History is not mine (2013-2014) is a black and white video showing the artist's own hand trying to type using hammers. The red tape represents the symbolic load of narrating the violence from the beauty of writing. mounir fatmi could refer not only to blood, to a suppress account or to colonial power mechanisms, but rather speaks of the contemporary art world reality. The video History is Not Mine arises from the events happened in 2012, when the artist showed in Toulouse, within the context of the Contemporary Creation Festival Printemps du Septembre, his work Tecnología, an installation mixing Coranic verses with Rotoreliefs elements inspired by Marcel Duchamp. Projected onto a ground passed through pedestrians, this installation gave rise to violent protests by some Muslim groups who labeled Fatmi’s work blasphemous. This action ended up with the censorship and withdrawal of his work from Festival of Toulouse. Ironically, the work's title plays on the title of the group exhibition History Is Mine, staged in Printemps de Septembre Festival, and reflects mounir’s direct response and positioning towards this event.
The photomontage ¿Who is Joseph Anton? (2012) arises after a meeting that took place between the artist and the writer Salman Rushdie in Brussels, on the occasion of the author’s autobiography presentation entitled Joseph Anton. This work leads us in the footsteps of Salman Rushdie, who used this pseudonym inspired by two of his favorite writers -Joseph Conrad and Anton Chekhov- to live and write during his period of enforced hiding caused by the numerous threats he received by the religious Iran leader, Ruhollah Khomeini, who accused the writer of conspiring against Islam in The Satanic Verses. This work takes as its point of departure the co-existence of three writers, three identities, and three voices, henceforth brought up against one another to draw a new portrait: that of the ‘fugitive’.
The writer’s identity reappears at the video Sleep Al Naim (2005-2012), showing himself in the sleep ambivalence, both quiet and disturbed, a state of vulnerability mixed with strength.

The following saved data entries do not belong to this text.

(* ===== verification/Loc.v ===== *)
(** * LOC objects: extension headers and frame marking

    The publisher's [buildLOCObject], [locFrameMarking] and [locPriority]
    ([internal/pub/pub.go]) and the subscriber's [getLOCFrameMarking],
    [locTimestampMicros] ([internal/sub/loc.go]) and [validPlaybackMarking]
    ([internal/sub/playback.go]).  The two packages both use the name
    [locFrameMarking], hence the modules [Pub] and [Sub]. *)
From S2P Require Import Prelude Media.
Local Open Scope Z_scope.
Local Open Scope go_scope.

Definition locPropFrameMark : Z := 0x04.
Definition locPropTimestamp : Z := 0x06.
Definition MediaPriority : Z := 128.

(** [moqtransport.KeyValuePair] and [KVPList]; [mkKVP] is the composite
    literal that leaves [ValueBytes] nil. *)
Record KeyValuePair := mkKeyValuePair { kvType : Z; ValueBytes : bytes; ValueVarInt : Z }.
Abbreviation mkKVP t v := (mkKeyValuePair t [] v).
Abbreviation KVPList := (list KeyValuePair).

Module Pub.
Section Pub.
Context {M : Mp4Types}.

Definition locPriority (spatialID : Z) : Z := u8 (MediaPriority + spatialID).

Definition locFrameMarking (spatialID : Z) (independent : bool) : Z :=
  let first := 0xc0 in
  let first := if independent then Z.lor first 0x20 else first in
  Z.lor (u64 (Z.shiftl first 8)) spatialID.

Definition buildLOCObject (data : bytes) (sync : bool) (sampleTime timebase : Z)
    (videoConfig : bytes) (spatialLayer : option AV1SpatialLayer) : outcome (KVPList * bytes) :=
  let spatialID := match spatialLayer with Some l => layerSpatialID l | None => 0 end in
  let payload :=
    if sync && (0 <? len videoConfig) && (match spatialLayer with None => true | _ => false end || (spatialID =? 0))
    then videoConfig ++ data else data in
  let! q := udiv sampleTime timebase in
  let! r := umod sampleTime timebase in
  let! f := udiv (u64 (r * 1000000)) timebase in
  let timestampUs := u64 (u64 (q * 1000000) + f) in
  let headers := [mkKVP locPropTimestamp timestampUs] in
  let headers := match spatialLayer with
    | Some _ => headers ++ [mkKVP locPropFrameMark (locFrameMarking spatialID sync)]
    | None => headers
    end in
  Ret (headers, payload).
End Pub.
End Pub.

Module Sub.
Record locFrameMarking := mkMarking {
  Start : bool; End_ : bool; Independent : bool; Discardable : bool;
  BaseLayerSync : bool; markTemporalID : Z; LayerID : Z
}.

Definition noMarking : locFrameMarking := mkMarking false false false false false 0 0.

(** The result is the marking and whether one is present; an oversized value
    is an error. *)
Fixpoint getLOCFrameMarking (headers : KVPList) : outcome (locFrameMarking * bool) :=
  match headers with
  | [] => Ret (noMarking, false)
  | kv :: rest =>
      if negb (kvType kv =? locPropFrameMark) then getLOCFrameMarking rest
      else if ValueVarInt kv >? 0xffff then errorf "LOC frame marking exceeds two bytes"
      else
        let flags := u8 (Z.shiftr (ValueVarInt kv) 8) in
        let set m := negb (Z.land flags m =? 0) in
        Ret ({| Start := set 0x80; End_ := set 0x40; Independent := set 0x20;
                Discardable := set 0x10; BaseLayerSync := set 0x08;
                markTemporalID := Z.land flags 0x07; LayerID := u8 (ValueVarInt kv) |}, true)
  end.

Fixpoint locTimestampMicros (headers : KVPList) : Z * bool :=
  match headers with
  | [] => (0, false)
  | kv :: rest =>
      if kvType kv =? locPropTimestamp then (ValueVarInt kv, true) else locTimestampMicros rest
  end.

Definition validPlaybackMarking (marking : locFrameMarking) (spatialID : Z) : bool :=
  Start marking && End_ marking && negb (Discardable marking) &&
  negb (BaseLayerSync marking) && (markTemporalID marking =? 0) &&
  (LayerID marking =? spatialID).
End Sub.

(** ** Properties *)

(** [locFrameMarking] in closed form. *)
Lemma locFrameMarking_value sid ind : 0 <= sid < 256 ->
  Pub.locFrameMarking sid ind = (if ind then 0xe000 else 0xc000) + sid.
Proof.
  intros H. unfold Pub.locFrameMarking. 
  rewrite u64_small by (destruct ind; vm_compute; split; congruence).
  rewrite Z.lor_comm. destruct ind; [change (Z.lor 0xc0 0x20) with 0xe0|];
    rewrite lor_disjoint_add by lia; lia.
Qed.

(** Decoding the frame marking that the publisher attaches to an object
    of spatial layer [sid] gives back that layer, the sync flag as the
    independent bit, and start and end set with nothing else; it is the marking
    that simulated playback accepts for the track of that layer, and no other. *)
Theorem frame_marking_roundtrip (sid : Z) (sync : bool) (before after : KVPList) :
  0 <= sid < 256 -> (forall kv, kv ∈ before -> kvType kv <> locPropFrameMark) ->
  exists m, Sub.getLOCFrameMarking (before ++ mkKVP locPropFrameMark (Pub.locFrameMarking sid sync) :: after)
              = Ret (m, true) /\
    m = Sub.mkMarking true true sync false false 0 sid /\
    forall sid', Sub.validPlaybackMarking m sid' = true <-> sid' = sid.
Proof.
  intros Hsid Hbefore. exists (Sub.mkMarking true true sync false false 0 sid).
  split; [|split; [done|]].
  - induction before as [|kv before IH]; cbn [app Sub.getLOCFrameMarking].
    + cbn [kvType ValueVarInt]. rewrite Z.eqb_refl, locFrameMarking_value by done. cbn [negb].
      destruct (Z.gtb_spec ((if sync then 57344 else 49152) + sid) 65535); [destruct sync; lia|].
      assert (u8 (Z.shiftr ((if sync then 57344 else 49152) + sid) 8) = if sync then 0xe0 else 0xc0) as ->.
      { unfold u8, wrapu. rewrite Z.shiftr_div_pow2 by lia. destruct sync; dlia. }
      assert (u8 ((if sync then 57344 else 49152) + sid) = sid) as ->.
      { unfold u8, wrapu. destruct sync; dlia. }
      destruct sync; reflexivity.
    + assert (kvType kv <> locPropFrameMark) as Hkv by (apply Hbefore; set_solver).
      rewrite (proj2 (Z.eqb_neq _ _) Hkv). cbn [negb]. apply IH. set_solver.
  - intros sid'. unfold Sub.validPlaybackMarking. cbn.
    rewrite Z.eqb_eq. split; congruence.
Qed.

Lemma frame_marking_roundtrip_witness :
  exists m, Sub.getLOCFrameMarking ([mkKVP locPropTimestamp 5] ++ mkKVP locPropFrameMark (Pub.locFrameMarking 2 true) :: [])
              = Ret (m, true) /\
    m = Sub.mkMarking true true true false false 0 2 /\
    forall sid', Sub.validPlaybackMarking m sid' = true <-> sid' = 2.
Proof.
  apply (frame_marking_roundtrip 2 true [mkKVP locPropTimestamp 5] []); [lia|].
  intros kv Hkv%list_elem_of_singleton. subst. cbn. discriminate.
Defined.

(** The split multiplication of the timestamp is exact. *)
Lemma split_scale_exact st tb k : 0 < tb -> 0 <= st -> st / tb * k + st mod tb * k / tb = st * k / tb.
Proof.
  intros Htb Hst. pose proof (Z.div_mod st tb).
  replace (st * k) with (st mod tb * k + st / tb * k * tb) by nia.
  rewrite Z.div_add by lia. lia.
Qed.

(** The object in closed form. *)
Lemma buildLOCObject_value {M : Mp4Types} (data : bytes) (sync : bool) (st tb : Z) (cfg : bytes)
    (layer : option AV1SpatialLayer) :
  0 < tb < 2 ^ 32 -> 0 <= st -> st * 1000000 / tb < 2 ^ 64 ->
  Pub.buildLOCObject data sync st tb cfg layer = Ret
    (mkKVP locPropTimestamp (st * 1000000 / tb) ::
       match layer with
       | Some l => [mkKVP locPropFrameMark (Pub.locFrameMarking (layerSpatialID l) sync)]
       | None => []
       end,
     if sync && (0 <? len cfg) &&
        match layer with Some l => layerSpatialID l =? 0 | None => true end then cfg ++ data else data).
Proof.
  intros Htb Hst Hfit. unfold Pub.buildLOCObject.
  assert (Hts : u64 (u64 (st / tb * 1000000) + u64 (st mod tb * 1000000) / tb) = st * 1000000 / tb).
  { pose proof (split_scale_exact st tb 1000000). pose proof (Z.mod_pos_bound st tb).
    assert (0 <= st mod tb * 1000000 / tb) by (apply Z.div_pos; nia).
    assert (0 <= st / tb) by (apply Z.div_pos; lia).
    rewrite (u64_small (st mod tb * 1000000)) by nia. rewrite u64_add_l, u64_small by nia. lia. }
  rewrite udiv_Ret by lia. cbn [obind]. rewrite umod_Ret by lia. cbn [obind].
  rewrite udiv_Ret by lia. cbn [obind]. rewrite Hts. by destruct layer.
Qed.

(** A LOC object carries the presentation time in microseconds, rounded
    down and free of intermediate overflow, under the timestamp property; a
    spatial layer adds exactly its frame marking; and the codec configuration
    is prepended exactly to sync samples of the base layer (or of a track
    without layers). *)
Theorem buildLOCObject_spec {M : Mp4Types} (data : bytes) (sync : bool) (st tb : Z) (cfg : bytes)
    (layer : option AV1SpatialLayer) :
  0 < tb < 2 ^ 32 -> 0 <= st -> st * 1000000 / tb < 2 ^ 64 ->
  exists headers payload, Pub.buildLOCObject data sync st tb cfg layer = Ret (headers, payload) /\
    Sub.locTimestampMicros headers = (st * 1000000 / tb, true) /\
    (payload = cfg ++ data \/ payload = data) /\
    (payload = data <-> sync = false \/ cfg = [] \/ exists l, layer = Some l /\ layerSpatialID l <> 0) /\
    headers = mkKVP locPropTimestamp (st * 1000000 / tb) ::
       match layer with
       | Some l => [mkKVP locPropFrameMark (Pub.locFrameMarking (layerSpatialID l) sync)]
       | None => []
       end.
Proof.
  intros Htb Hst Hfit. rewrite buildLOCObject_value by done.
  eexists _, _. split; [done|].
  split; [destruct layer; reflexivity|].
  set (b := sync && (0 <? len cfg) && _).
  assert (Hb : b = false <-> sync = false \/ cfg = [] \/ exists l, layer = Some l /\ layerSpatialID l <> 0).
  { unfold b. assert (0 <? len cfg = negb (bool_decide (cfg = []))) as ->.
    { destruct cfg; [done|]. rewrite bool_decide_eq_false_2 by done. apply Z.ltb_lt. unfold len. cbn. lia. }
    destruct sync; [|naive_solver]. case_bool_decide as Hcfg; [cbn; naive_solver|].
    destruct layer as [l|]; cbn; [rewrite Z.eqb_neq|]; naive_solver. }
  split; [destruct b; auto|]. split; [|destruct layer; done].
  rewrite <- Hb. destruct b eqn:Hbv; [|done]. split; [|done].
  intros Heq. exfalso. apply (f_equal length) in Heq. rewrite length_app in Heq.
  destruct cfg; [|cbn in Heq; lia]. unfold b, len in Hbv. cbn in Hbv. by rewrite andb_false_r in Hbv.
Qed.

Lemma buildLOCObject_spec_witness :
  exists headers payload, Pub.buildLOCObject [7] true 22656000000512 12800 [1; 2]
      (Some (mkAV1SpatialLayer 0 320 180 [] 0)) = Ret (headers, payload) /\
    Sub.locTimestampMicros headers = (22656000000512 * 1000000 / 12800, true) /\
    (payload = [1; 2] ++ [7] \/ payload = [7]) /\
    (payload = [7] <-> true = false \/ [1; 2] = [] \/
       exists l, Some (mkAV1SpatialLayer 0 320 180 [] 0) = Some l /\ layerSpatialID l <> 0) /\
    headers = mkKVP locPropTimestamp (22656000000512 * 1000000 / 12800) ::
       [mkKVP locPropFrameMark (Pub.locFrameMarking (layerSpatialID (mkAV1SpatialLayer 0 320 180 [] 0)) true)].
Proof.
  apply (buildLOCObject_spec [7] true 22656000000512 12800 [1; 2]
           (Some (mkAV1SpatialLayer 0 320 180 [] 0))); vm_compute; try split; congruence.
Defined.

Begun in 2005, Sleep Al Naim is a work of fiction in black and white showing the writer sleeping peacefully, his bare chest heaving and falling to the rhythm of his breathing. The full six-hour-long video reinterprets Andy Warhol’s groundbreaking Sleep (1963), showing continuous image of the poet and friend John Giorno sleeping, an image that suggests the ambivalence of a physical abandonment, quiet and calm. Taking into account the threats to his life since the publication of his novel The Satanic Verses in 1988, drifting off to sleep is a way for Salman Rushdie to put himself in a vulnerable position. But at the same time, this moment of unconsciousness expresses strength and confidence. mounir fatmi uses digital and 3D technology to rebuild the writer’s face from numerous images in different periods and the artist’s own breathing.
mounir fatmi encourages the visitors to question the history and violence involved in his writing and research. The works presented at ADN Galeria evoke recurring subjects for the artist, such as the border, the object desecration, the role of language and the writing. There is no doubt that beyond his subversive works is both the desire to understand the world in which we live and release it from any indoctrination form.